There Lady Arleigh spent the greater part of her time--there she wore
her gentle life away. Three years had elapsed, and no change had come to
her. She read of her husband's sojourn in Scotland. Then she read in the
fashionable intelligence that he had gone to Wood Lynton, the seat of
the Earl of Mountdean. He remained there three days, and then went
abroad. Where he was now she did not know; doubtless he was traveling
from one place to another, wretched, unhappy as she was herself.
The desolate, dreary life had begun to prey upon her at last. She had
fought against it bravely for some time--she had tried to live down the
sorrow; but it was growing too strong for her--the weight of it was
wearing her life away. Slowly but surely she began to fade and droop. At
first it was but a failure in strength--a little walk tired her, the
least fatigue or exercise seemed too much for her. Then, still more
slowly, the exquisite bloom faded from the lovely face, a weary languor
shone in the dark-blue eyes, the crimson lips lost their color. Yet Lady
Arleigh grew more beautiful as she grew more fragile. Then all appetite
failed her. Mrs. Burton declared that she ate nothing.
She might have led a different life--she might have gone out into
society--she might have visited and entertained guests. People knew that
Lady Arleigh was separated from her husband; they knew also that,
whatever might have been the cause of separation, it had arisen from no
fault of hers. She would, in spite of her strange position, have been
welcomed with open arms by the whole neighborhood, but she was sick with
mortal sorrow--life had not a charm for her.
She had no words for visitors--she had no wish left for enjoyment. Just
to dream her life away was all she cared for. The disappointment was so
keen, so bitter, she could not overcome it. Death would free Norman from
all burden--would free him from this tie that must be hateful to him.
Death was no foe to be met and fought with inch by inch; he was rather a
friend who was to save her from the embarrassment of living on--a friend
who would free her husband from the effects of his terrible mistake.
Madaline had never sent for her mother, not knowing whether Lord
Arleigh would like it; but she had constantly written to her, and had
forwarded money to her. She had sent her more than Margaret Dornham was
willing to accept. Another thing she had done--she had most carefully
refrained from saying one word to her mother as to the cause of her
separation from her husband. Indeed, Margaret Dornham had no notion of
the life that her well-beloved Madaline was leading.
It had been a terrible struggle for Margaret to give her up.
"I might as well have let her go back years ago to those to whom she
belonged," she said to herself, "as to let her go now."

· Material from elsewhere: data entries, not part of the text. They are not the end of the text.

(* ===== verification/ConfigParse.v ===== *)
(** What the parser of the configuration file accepts: a file is a sequence of lines, a line may end in a
    comment, and a line of two words is a setting.  The character-by-character parser computes the map of
    the settings, and the settings that a program prints are read back. *)
From stdpp Require Import gmap strings.
From S2P Require Import Prelude Fifo ConfigFile.

(** ** The specification *)

(** a line is ended by a newline or a null character *)
Definition is_newline (ch : Z) : bool := (ch =? 0) || (ch =? NEWLINE).
Fixpoint split_lines (cur text : list Z) : list (list Z) :=
  match text with
  | [] => [cur]
  | ch :: text' => if is_newline ch then cur :: split_lines [] text' else split_lines (cur ++ [ch]) text'
  end.
(** what is left of the comment *)
Fixpoint strip_comment (line : list Z) : list Z :=
  match line with [] => [] | ch :: line' => if ch =? SEMICOLON then [] else ch :: strip_comment line' end.
(** the words that are complete, and the one that is not *)
Definition scan_step (w : list (list Z) * list Z) (ch : Z) : list (list Z) * list Z :=
  let '(ws, cur) := w in
  if is_space ch then (match cur with [] => ws | _ => ws ++ [cur] end, []) else (ws, cur ++ [ch]).
Definition scan (line : list Z) : list (list Z) * list Z := fold_left scan_step line ([], []).
Definition words_of (w : list (list Z) * list Z) : list (list Z) := match snd w with [] => fst w | _ => fst w ++ [snd w] end.
Definition words (line : list Z) : list (list Z) := words_of (scan line).

Definition clip (w : list Z) : list Z := take 255 w.
Definition setting_of (ws : list (list Z)) : option (list Z * list Z) :=
  match ws with [k; v] => Some (clip k, clip v) | _ => None end.
Definition add_setting (m : gmap (list Z) (list Z)) (e : option (list Z * list Z)) : gmap (list Z) (list Z) :=
  match e with Some (k, v) => <[k := v]> m | None => m end.
Definition settings (text : list Z) : gmap (list Z) (list Z) :=
  fold_left add_setting (map (fun line => setting_of (words (strip_comment line))) (split_lines [] text)) ∅.

(** ** The list of settings *)
Fixpoint assoc (k : list Z) (es : list (list Z * list Z)) : option (list Z) :=
  match es with [] => None | e :: es' => if bool_decide (fst e = k) then Some (snd e) else assoc k es' end.

Lemma assoc_none k es : k ∉ es.*1 -> assoc k es = None.
Proof. induction es as [|e es IH]; cbn; [done|]. intros Hk. rewrite bool_decide_eq_false_2 by set_solver. apply IH. set_solver. Qed.

Lemma assoc_app k es1 es2 : assoc k (es1 ++ es2) = match assoc k es1 with Some v => Some v | None => assoc k es2 end.
Proof. induction es1 as [|e es1 IH]; cbn; [done|]. by case_bool_decide. Qed.

(** a node of the heap that has the two strings *)
Definition entry (h : gmap Z cfg_node) (a : Z) (e : list Z * list Z) : Prop :=
  exists n, h !! a = Some n /\ cstr (node_key n) = Some (fst e) /\ cstr (node_val n) = Some (snd e).
Definition stored (m : gmap (list Z) (list Z)) (c : cfg_state) : Prop :=
  exists l es, fifo.holds (cfg_nodes c) l /\ Forall2 (entry (heap c)) l es /\ forall k, m !! k = assoc k es.

Lemma upd_nodes_same c : upd_nodes (cfg_nodes c) (heap c) c = c.
Proof. by destruct c. Qed.

Lemma cfg_find_loop_ok c k fuel l es h : fifo.chain (fifo.nodes (cfg_nodes c)) h l -> Forall2 (entry (heap c)) l es -> (length l < fuel)%nat ->
  exists r, cfg_find_loop fuel h k c = Ok (r, c) /\
    match r with
    | None => k ∉ es.*1
    | Some a => exists l1 l2 es1 v es2, l = l1 ++ a :: l2 /\ es = es1 ++ (k, v) :: es2 /\ length l1 = length es1 /\ (k ∉ es1.*1)
    end.
Proof.
  intros Hc He. revert h fuel Hc. induction He as [|a e l es (n & Hn & Hk & Hv) He IH]; intros h [|fuel] Hc Hf; cbn [length fifo.chain cfg_find_loop] in *; try lia.
  { subst h. exists None. split; [done|]. set_solver. }
  destruct Hc as [-> (nx & Hnx & Hc)]. rewrite (bind_ok _ _ _ n c) by (unfold load_node; by rewrite Hn).
  rewrite (bind_ok _ _ _ (fst e) c) by (unfold load_str; by rewrite Hk). destruct e as [k0 v0]. cbn [fst snd] in *. case_bool_decide as E.
  - subst k0. exists (Some a). split; [done|]. exists [], l, [], v0, es. split_and!; [done..|]. set_solver.
  - rewrite (bind_ok _ _ _ nx c) by (unfold on_fifo; cbn [fifo.load_ptr]; by rewrite Hnx, upd_nodes_same).
    destruct (IH nx fuel Hc ltac:(lia)) as ([a'|] & E' & Hr); eexists; (split; [exact E'|]).
    + destruct Hr as (l1 & l2 & es1 & v & es2 & -> & -> & Hlen & Hni). exists (a :: l1), l2, ((k0, v0) :: es1), v, es2.
      split_and!; [done|done|cbn; lia|set_solver].
    + cbn. set_solver.
Qed.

Still, she stood in great awe of the Duchess of Hazlewood, who seemed to
her one of the grandest ladies in all England; and, when the duchess
told her it was selfish of her to stand in her daughter's light,
Margaret gave way and let her go. Many times, after she had parted with
her, she felt inclined to open the oaken box with brass clasps, and see
what the papers in it contained, but a nameless fear came over her. She
did not dare to do what she had not done earlier.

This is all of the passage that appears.